A garden is happiest when there is diversity, airflow, and sunlight. Using companion planting makes you consider all of these things when planting out. For example, carrots bolt in heat so they do better in shade during the hot summer months which makes them great partners in the shade of tomatoes. Another example is planting basil or borage (an edible flower) with your tomatoes to help deter pests and enhance the tomato flavor.

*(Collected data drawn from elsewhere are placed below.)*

Lemma move_frame_shape_witness :
  - digit_bound < -5 /\ 123456 < digit_bound /\
  exists frame id_field pulse_field time_field p t,
    move_frame (-5) 100000 123456 = Some frame /\
    frame = "#" ++ id_field ++ "P" ++ pulse_field ++ "T" ++ time_field ++ "!" /\
    all_chars numeral_char id_field = true /\
    all_chars numeral_char pulse_field = true /\
    all_chars numeral_char time_field = true /\
    (3 <= String.length id_field)%nat /\
    String.length pulse_field = 4%nat /\
    (4 <= String.length time_field)%nat /\
    int pulse_field = Some p /\ 500 <= p <= 2500 /\
    int time_field = Some t /\ 1 <= t.
Proof.
  assert (H1 : - digit_bound < -5) by (pose proof digit_bound_large; lia).
  assert (H2 : 123456 < digit_bound)
    by exact (proj1 (in_digit_limit_iff 123456) eq_refl).
  split; [exact H1 | split; [exact H2|]].
  exact (move_frame_shape (-5) 100000 123456 H1 H2).
Defined.

Example move_frame_shape_example :
  move_frame (-5) 100000 123456 = Some "#-05P2500T123456!".
Proof. reflexivity. Qed.

End FrameCodecMore.

(* ===================================================================== *)
(** ** Further properties of the segment parser *)
(* ===================================================================== *)

Section CommandParserMore.
Import Py PyFacts.

Lemma string_app_assoc (a b c : string) : (a ++ b) ++ c = a ++ (b ++ c).
Proof. induction a as [|x r IH]; cbn; [reflexivity|]. now rewrite IH. Qed.

Lemma string_app_empty_r (a : string) : a ++ "" = a.
Proof. induction a as [|x r IH]; cbn; [reflexivity|]. now rewrite IH. Qed.

(** X6.  From the typed segment to the wire and back: when the parser
    accepts a segment with a duration of at most 9999, there is a frame
    for its result, it has 15 characters and reads back as the id and the
    duration that were typed and the pulse brought into 500..2500. *)
Theorem parse_encode_decode default_time segment i p t :
  parse_segment default_time segment = Some (i, p, t) ->
  t <= 9999 ->
  exists frame,
    move_frame i p t = Some frame /\
    String.length frame = 15%nat /\
    frame_fields frame = (Some i, Some (spec_clamp_pulse p), Some t).
Proof.
  intros Hparse Ht.
  destruct (parse_segment_some _ _ _ _ _ Hparse)
    as (f0 & f1 & more & _ & _ & _ & _ & Hi & Hp & Hd).
  destruct (move_frame_decode i p t) as [Hlen Hf]; try lia.
  exists (frame_text i p t).
  split; [apply move_frame_bounded; lia|].
  split; [exact Hlen|]. rewrite Hf.
  rewrite <- min_clamp, <- max_floor.
  now rewrite (Z.min_r 999 i), (Z.max_r 1 t) by lia.
Qed.

Lemma parse_encode_decode_witness :
  parse_segment 1000 "12, 3000" = Some (12, 3000, 1000) /\
  1000 <= 9999 /\
  exists frame,
    move_frame 12 3000 1000 = Some frame /\
    String.length frame = 15%nat /\
    frame_fields frame = (Some 12, Some 2500, Some 1000).
Proof.
  assert (H1 : parse_segment 1000 "12, 3000" = Some (12, 3000, 1000)) by reflexivity.
  assert (H2 : 1000 <= 9999) by lia.
  split; [exact H1 | split; [exact H2|]].
  exact (parse_encode_decode 1000 "12, 3000" 12 3000 1000 H1 H2).
Defined.

Lemma str_no_comma x : split "," (str_text x) = [str_text x].
Proof.
  apply split_single.
  eapply all_chars_impl; [apply numeral_char_not_comma | apply format_0d_chars].
Qed.

Lemma range_test i p t :
  (i <? 0) || (999 <? i) || (p <=? 0) || (t <=? 0)
  = negb ((0 <=? i) && (i <=? 999) && (0 <? p) && (0 <? t)).
Proof.
  destruct (Z.ltb_spec i 0), (Z.ltb_spec 999 i), (Z.leb_spec p 0),
    (Z.leb_spec t 0), (Z.leb_spec 0 i), (Z.leb_spec i 999),
    (Z.ltb_spec 0 p), (Z.ltb_spec 0 t); cbn; try reflexivity; lia.
Qed.

(** X7.  The parser reads back three integers written out by [str] (it
    writes out those of at most 4300 digits) and joined by commas: the
    triple itself when the id is in 0..999 and the pulse and the duration
    are positive, nothing otherwise, whatever the default duration. *)
Theorem parse_segment_of_printed default_time i p t ti tp tt :
  Py.str i = Some ti -> Py.str p = Some tp -> Py.str t = Some tt ->
  parse_segment default_time (ti ++ "," ++ tp ++ "," ++ tt)
  = if (0 <=? i) && (i <=? 999) && (0 <? p) && (0 <? t)
    then Some (i, p, t) else None.
Proof.
  intros Hi Hp Ht.
  apply str_inv in Hi as [Li ->]. apply str_inv in Hp as [Lp ->].
  apply str_inv in Ht as [Lt ->].
  rewrite parse_segment_fields.
  change (str_text i ++ "," ++ str_text p ++ "," ++ str_text t)
    with (str_text i ++ String "," (str_text p ++ String "," (str_text t))).
  rewrite !split_app, !str_no_comma. cbn [List.app].
  rewrite !int_str by assumption. rewrite range_test.
  now destruct ((0 <=? i) && (i <=? 999) && (0 <? p) && (0 <? t)).
Qed.

Lemma parse_segment_of_printed_witness :
  Py.str 7 = Some "7" /\ Py.str 1500 = Some "1500" /\ Py.str (-250) = Some "-250" /\
  parse_segment 1000 "7,1500,-250" = None.
Proof.
  split; [reflexivity | split; [reflexivity | split; [reflexivity|]]].
  exact (parse_segment_of_printed 1000 7 1500 (-250) "7" "1500" "-250"
           eq_refl eq_refl eq_refl).
Defined.

(** X8.  With two integers only, the duration is the default, and the
    segment is refused when that default is not positive. *)
Theorem parse_segment_of_printed_pair default_time i p ti tp :
  Py.str i = Some ti -> Py.str p = Some tp ->
  parse_segment default_time (ti ++ "," ++ tp)
  = if (0 <=? i) && (i <=? 999) && (0 <? p) && (0 <? default_time)
    then Some (i, p, default_time) else None.
Proof.
  intros Hi Hp.
  apply str_inv in Hi as [Li ->]. apply str_inv in Hp as [Lp ->].
  rewrite parse_segment_fields.
  change (str_text i ++ "," ++ str_text p) with (str_text i ++ String "," (str_text p)).
  rewrite !split_app, !str_no_comma. cbn [List.app].
  rewrite !int_str by assumption. rewrite range_test.
  now destruct ((0 <=? i) && (i <=? 999) && (0 <? p) && (0 <? default_time)).
Qed.

Lemma parse_segment_of_printed_pair_witness :
  Py.str 999 = Some "999" /\ Py.str 30000 = Some "30000" /\
  parse_segment 250 "999,30000" = Some (999, 30000, 250).
Proof.
  split; [reflexivity | split; [reflexivity|]].
  exact (parse_segment_of_printed_pair 250 999 30000 "999" "30000" eq_refl eq_refl).
Defined.

(** The parser sees a segment only through what [int] makes of its
    fields. *)
Lemma parse_segment_ext default_time s1 s2 :
  map int (split "," s1) = map int (split "," s2) ->
  parse_segment default_time s1 = parse_segment default_time s2.
Proof.
  intros H. rewrite !parse_segment_fields.
  destruct (split "," s1) as [|a0 [|a1 [|a2 ar]]],
           (split "," s2) as [|b0 [|b1 [|b2 br]]];
    try discriminate H; try reflexivity; cbn in H.
  - now injection H as -> ->.
  - now injection H as -> -> ->.
Qed.

Lemma rstrip_by_snoc p c s :
  p c = true -> rstrip_by p (s ++ String c "") = rstrip_by p s.
Proof.
  intros Hc. induction s as [|x r IH]; cbn.
  - now rewrite Hc.
  - now rewrite IH.
Qed.

Lemma lstrip_by_snoc p c s :
  p c = true ->
  lstrip_by p (s ++ String c "")
  = if is_empty (lstrip_by p s) then "" else lstrip_by p s ++ String c "".
Proof.
  intros Hc. induction s as [|x r IH]; cbn.
  - now rewrite Hc.
  - destruct (p x); [exact IH | reflexivity].
Qed.

Lemma strip_by_snoc p c s :
  p c = true -> strip_by p (s ++ String c "") = strip_by p s.
Proof.
  intros Hc. unfold strip_by. rewrite lstrip_by_snoc by exact Hc.
  destruct (lstrip_by p s) as [|x r]; [reflexivity|].
  cbn [is_empty]. now apply rstrip_by_snoc.
Qed.

Lemma int_leading_blank f : int (String " " f) = int f.
Proof. reflexivity. Qed.

Lemma int_trailing_blank f : int (f ++ " ") = int f.
Proof. unfold int. now rewrite strip_by_snoc. Qed.

Lemma split_leading c sep s :
  Ascii.eqb c sep = false ->
  map int (split sep (String c s))
  = match split sep s with
    | f :: fs => int (String c f) :: map int fs
    | [] => []
    end.
Proof.
  intros Hc. destruct (split_cons sep c s Hc) as (f & fs & -> & ->).
  reflexivity.
Qed.

Lemma split_snoc c sep s :
  Ascii.eqb c sep = false ->
  exists init last,
    split sep s = (init ++ [last])%list /\
    split sep (s ++ String c "") = (init ++ [(last ++ String c "")%string])%list.
Proof.
  intros Hc. induction s as [|x r (init & last & E1 & E2)].
  - exists [], "". cbn. now rewrite Hc.
  - cbn [append split]. rewrite E1, E2.
    destruct (Ascii.eqb x sep).
    + now exists ("" :: init), last.
    + destruct init as [|h tl]; cbn.
      * now exists [], (String x last).
      * now exists (String x h :: tl), last.
Qed.

(** X9.  A blank before and after a comma changes nothing: [int] skips
    the blanks around each field. *)
Theorem parse_segment_blanks_around_comma default_time a b :
  parse_segment default_time (a ++ " , " ++ b)
  = parse_segment default_time (a ++ "," ++ b).
Proof.
  apply parse_segment_ext.
  change (a ++ " , " ++ b) with (a ++ " " ++ String "," (String " " b)).
  rewrite <- string_app_assoc.
  change (a ++ "," ++ b) with (a ++ String "," b).
  rewrite !split_app, !map_app.
  destruct (split_snoc " " "," a eq_refl) as (init & last & -> & ->).
  rewrite (split_leading " " "," b eq_refl).
  destruct (split "," b) as [|f fs] eqn:Eb; [now apply split_not_nil in Eb|].
  rewrite !map_app. cbn [map].
  now rewrite int_trailing_blank, int_leading_blank.
Qed.

End CommandParserMore.

(* ===================================================================== *)
(** ** Further properties of the passthrough *)
(* ===================================================================== *)

Section PassthroughMore.
Import Py PyFacts.

Lemma concat_cons x xs :
  String.concat "" (x :: xs) = x ++ String.concat "" xs.
Proof.
  destruct xs as [|y ys]; cbn [String.concat].
  - now rewrite string_app_empty_r.
  - reflexivity.
Qed.

(** The reply loop reads the buffers one after the other up to the first
    empty one, which it consumes, and touches nothing after it. *)
Lemma drain_chunks chunks rest : forall response tr,
  Forall (fun chunk => is_empty chunk = false) chunks ->
  hd "" rest = "" ->
  drain (chunks ++ rest) response tr
  = (response ++ String.concat "" (map decode_ascii_ignore chunks),
     (tr ++ map SerialRead chunks)%list,
     tl rest).
Proof.
  induction chunks as [|chunk more IH]; intros response tr Hne Hrest.
  - cbn [List.app map String.concat]. rewrite string_app_empty_r, app_nil_r.
    destruct rest as [|r later]; [reflexivity|].
    cbn in Hrest. subst r. reflexivity.
  - inversion Hne as [|? ? Hc Hmore]; subst.
    cbn [List.app drain map]. rewrite Hc, IH by assumption.
    rewrite concat_cons, string_app_assoc, <- List.app_assoc. reflexivity.
Qed.

Lemma well_formed_payload_ascii command :
  all_chars is_ascii command = true ->
  all_chars is_ascii (slice_from 1 command) = true.
Proof.
  destruct command as [|c r]; [reflexivity|].
  cbn. intros H. now apply andb_true_iff in H as [_ H].
Qed.

Lemma send_passthrough_run command chunks rest s :
  starts_with_C_hash command -> ends_with_bang command ->
  all_chars is_ascii command = true ->
  Forall (fun chunk => is_empty chunk = false) chunks ->
  hd "" rest = "" ->
  rx s = (chunks ++ rest)%list ->
  let payload := slice_from 1 command in
  let response := String.concat "" (map decode_ascii_ignore chunks) in
  send_passthrough command s
  = Ok ("C# sent -> " ++ payload
        ++ (if is_empty response then ""
            else newline ++ "Response: " ++ response))
       (mkState (default_time_ms s)
                (trace s ++ [SerialWrite payload; Sleep 50]
                         ++ map SerialRead chunks)
                (tl rest)).
Proof.
  intros Hs He Ha Hne Hrest Hrx. cbv zeta.
  rewrite send_passthrough_cases.
  assert (is_C_hash command && endswith "!" command = true) as ->
      by now apply well_formed_iff.
  rewrite passthrough_exchange_run, well_formed_payload_ascii by exact Ha.
  rewrite Hrx, drain_chunks by assumption.
  cbn [append]. now rewrite <- List.app_assoc.
Qed.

On the flip-side, there are plants you do NOT want to partner together as they will have adverse reactions to promoting a healthy plant environment. Where basil and borage help a tomato plant repel pests and add nutrients and flavor to the fruit, planting potatoes next to a tomato would be a bad idea. Potatoes are root tubers, requiring a lot of soil nutrients that would compete with the tomato, and the potato beetle is a very devastating pest that would eat on the foliar leaves of the tomato and cause severe damage.

One year I planted peas and onions together. I thought the onions would deter the deer from my peas. But the onions actually ended up stunting the peas and the plants barely produced buds. You only need to make a mistake like that once for the sting to hit hard enough to learn your lesson on Companion Planting! It really does make a difference. Over the last decade I’ve had my fair share of lessons and heart breaks when it comes to companion planting. It is an absolute wonderful practice that supports organic growing and I highly recommend it.

Companion planting has been around for as long as people have been growing. You may be savvy to the Three Sisters Garden approach: growing corn with pole beans and pumpkins. The pole beans trellis up the stalks of the corn as support and the pumpkins provide ground cover to minimize weed pressure. It’s a wonderful symbiotic gardening approach and the perfect example of how team work makes the dream work!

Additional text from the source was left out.